** Opening Data shown block **

(** * proxy_litellm: a reverse proxy in front of a LiteLLM endpoint

    A shallow embedding of [proxy_litellm.py] and the properties of its
    request rewriting: the [app_id] query parameter, the header filter, the
    proxy's own credential headers, the relay of the upstream reply and the
    error responses.

    Strings are Python [str] values over the code points 0..255 (the
    names and values of inbound headers are decoded from the wire as
    latin-1, one character per byte); the header values of an upstream
    reply, which the HTTP client may decode from UTF-8, are lists of code
    points. Python dictionaries keep insertion order, so they are
    association lists with the dictionary operations written out; the
    environment and the excluded header names, where order plays no part,
    are a [gmap] and a [gset]. *)

From Stdlib Require Import String Ascii NArith ZArith.
From stdpp Require Import base option list strings gmap.

(** ** Python values used by the script *)

Module Py.

(** [str.lower] on one character of the range 0..255: the ASCII capitals
    and the Latin-1 capitals (all of 0xC0..0xDE but the multiplication
    sign 0xD7) move up by 32. *)
Definition lower_char (c : ascii) : ascii :=
  let n := N_of_ascii c in
  if ((65 <=? n) && (n <=? 90) || (192 <=? n) && (n <=? 222) && negb (n =? 215))%N
  then ascii_of_N (n + 32)
  else c.

(** [s.lower()] *)
Fixpoint lower (s : string) : string :=
  match s with
  | EmptyString => EmptyString
  | String c rest => String (lower_char c) (lower rest)
  end.

(** [s.startswith(p)] *)
Definition startswith (s p : string) : bool := String.prefix p s.

(** Truth value of a [str]: the empty string is false. *)
Definition truthy (s : string) : bool :=
  match s with
  | EmptyString => false
  | String _ _ => true
  end.
Definition localSearchEnabled (props : CategoryProps) : bool :=
  if hasCovariates props then
    includeTextUnits (flags props) && includeCommunities (flags props)
    && includeCovariates (flags props)
  else includeTextUnits (flags props) && includeCommunities (flags props).

(** [globalSearchEnabled={includeCommunities}] *)
Definition globalSearchEnabled (props : CategoryProps) : bool :=
  includeCommunities (flags props).

(** ** A session: datasets, worker events and API searches *)

Inductive SessionEvent :=
  | Offload (ev : OffloadEvent)
  | ApiSearched (outcome : option SearchResult).

Definition sessionStep (v : Viewer) (ev : SessionEvent) : Viewer :=
  match ev with
  | Offload ev => offloadStep v ev
  | ApiSearched outcome =>
      if mounted v then setStore (handleApiSearch outcome (store v)) v else v
  end.

(** [graphData={filteredGraphData}] on the graph component, in both graph
    types: what is drawn is the category filter of the prop [data]. *)
Definition renderedGraphData (next : oid) (v : Viewer) (f : Flags)
  : CustomGraphData :=
  filteredGraphData next (data v) f.

(** ** Layout offload with a serialised projection

    The worker effect of the second unnamed source file: it posts a
    projection of the graph and merges the answered positions by id. *)

(** An element of [serializableData.nodes], and of the [nodes] array the
    worker answers with (of which only [id], [x] and [y] are read). *)
Record LightNode := mkLightNode {
  light_id : string;
  light_uuid : string;
  light_name : string;
  light_type : option string;
  light_x : option Q;
  light_y : option Q
}.
(** * The VibeTide level codec

    A shallow embedding of the level codec of [vibe_tide_mcp_app]:
    [runLengthEncode], [runLengthDecode], [base64urlEncode],
    [base64urlDecode], [encodeLevel] and [decodeLevel] of [server.ts], and
    the methods of the class [LevelEncoder] of [src/mcp-app.ts].

    Conventions of the embedding.
    - A JavaScript string is the list of its UTF-16 code units ([jsstring]).
    - A JavaScript number is [NaN], an infinity or a finite rational; the two
      zeros are identified (the codec never observes the sign of zero).
    - A call returns or throws ([outcome]). The [while] loop of
      [runLengthDecode] is given as many turns as its input has characters;
      [Diverges] stands for a loop that has used up its turns, and
      [decodeLevel_total] shows that no call of the decoder ends so.
    - An array holds at most 2^32 - 1 elements, as the language says; the
      memory of the machine and the longest string of an engine are not
      modelled. A theorem that says that a decoder returns on a token says
      so for grids and tile data of modest size ([MODEST]), which every
      engine holds.
    - What the codec takes from the runtime and is not a plain function of
      strings and integers (the conversion between numbers and text,
      [JSON.parse], the decoders of [Buffer] and [atob]) is a field of the
      record [Platform]; the facts about them the proofs rely on are the
      fields of [PlatformLaws], and [Reference.platform] is a runtime that
      meets them. *)

From Stdlib Require Import ZArith NArith QArith Qround Ascii String Bool Lia Arith PeanoNat List.
Import ListNotations.
Close Scope Q_scope.

Set Implicit Arguments.
#[local] Set Warnings "-register-all".

(* ------------------------------------------------------------------ *)
(** ** Strings, numbers and results *)

Definition char : Type := N.
Definition jsstring : Type := list char.
Definition byte : Type := N.

Definition ch (a : ascii) : char := N_of_ascii a.
Definition str (s : string) : jsstring := map ch (list_ascii_of_string s).

Definition DOT : char := Eval cbv in ch ".".
Definition COLON : char := Eval cbv in ch ":".
Definition BAR : char := Eval cbv in ch "|".
Definition LOWER_X : char := Eval cbv in ch "x".
Definition EQUALS : char := Eval cbv in ch "=".
Definition PLUS : char := Eval cbv in ch "+".
Definition SLASH : char := Eval cbv in ch "/".
Definition MINUS : char := Eval cbv in ch "-".
Definition UNDERSCORE : char := Eval cbv in ch "_".
Definition QUOTE : char := 34%N.
(** An instance: 3 episodes on 2 environments that finish at every step:
    two rounds, one reset, one of the four scores dropped. *)
Lemma evaluation_runs_whole_rounds_witness :
  let config := scenario 1 0 200 (6 # 10) (3 # 10) 3 2 true in
  let eval_env := fun _ : nat => mkStep [1%Q; 2%Q] [true; true]
                                        [false; false] None in
  let hns := fun (_ : string) (x : Q) => x in
  let s := match _evaluate 4 hns eval_env 5 config false with
           | Ok (s, _) => s
           | _ => mkEval [] [] [] 0 0 []
           end in
  (num_envs_of 4 config 3 = 2
   /\ eval_trace s
      = [EvalStep; RoundScores [1%Q; 2%Q]; EvalReset [true; true];
         EvalStep; RoundScores [1%Q; 2%Q]]
   /\ scores s = [1%Q; 2%Q; 1%Q])
  /\ 1 <= num_envs_of 4 config 3 <= 3
  /\ (eval_count is_round_scores (eval_trace s) - 1) * num_envs_of 4 config 3
     < 3 <= eval_count is_round_scores (eval_trace s) * num_envs_of 4 config 3
  /\ Z.of_nat (List.length (round_scores (eval_trace s)))
     = eval_count is_round_scores (eval_trace s) * num_envs_of 4 config 3
  /\ eval_count is_eval_reset (eval_trace s)
     = eval_count is_round_scores (eval_trace s) - 1
  /\ eval_count is_eval_step (eval_trace s) = Z.of_nat (clock s).
Proof.
  intros config eval_env hns s.
  split; [repeat split; vm_compute; reflexivity|].
  destruct (_evaluate 4 hns eval_env 5 config false) as [[s1 m1]| |] eqn:He;
    [|vm_compute in He; discriminate|vm_compute in He; discriminate].
  apply (evaluation_runs_whole_rounds 4 hns eval_env config false 5%nat s1 m1).
  exact He.
Defined.

(** * The rest of the trainer *)

(** ** One training round *)

Lemma wm_loop_closed (config : Config) (n : nat) :
  fold_left (wm_iteration config) (seq 0 n) (mkLocals [] None)
  = mkLocals
      (flat_map (fun i => [SampleIndices (wm_batch_size config)
                                         (wm_sequence_length config);
                           WmOptimize i]) (seq 0 n))
      (match n with O => None | S k => Some k end).
Proof.
  induction n as [|n IH]; [reflexivity|].
  rewrite seq_S, fold_left_app, IH, flat_map_app. cbn [fold_left flat_map].
  unfold wm_iteration. cbn [tl_trace]. rewrite app_nil_r. reflexivity.
Qed.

** Closing Data shown block **

Directions for this task
From the data above, return every line from the line that has "Definition jsstring : Type := list char." up to and including the line that has "Definition LOWER_X : char", exactly.

Task output
Definition jsstring : Type := list char.
Definition byte : Type := N.

Definition ch (a : ascii) : char := N_of_ascii a.
Definition str (s : string) : jsstring := map ch (list_ascii_of_string s).

Definition DOT : char := Eval cbv in ch ".".
Definition COLON : char := Eval cbv in ch ":".
Definition BAR : char := Eval cbv in ch "|".
Definition LOWER_X : char := Eval cbv in ch "x".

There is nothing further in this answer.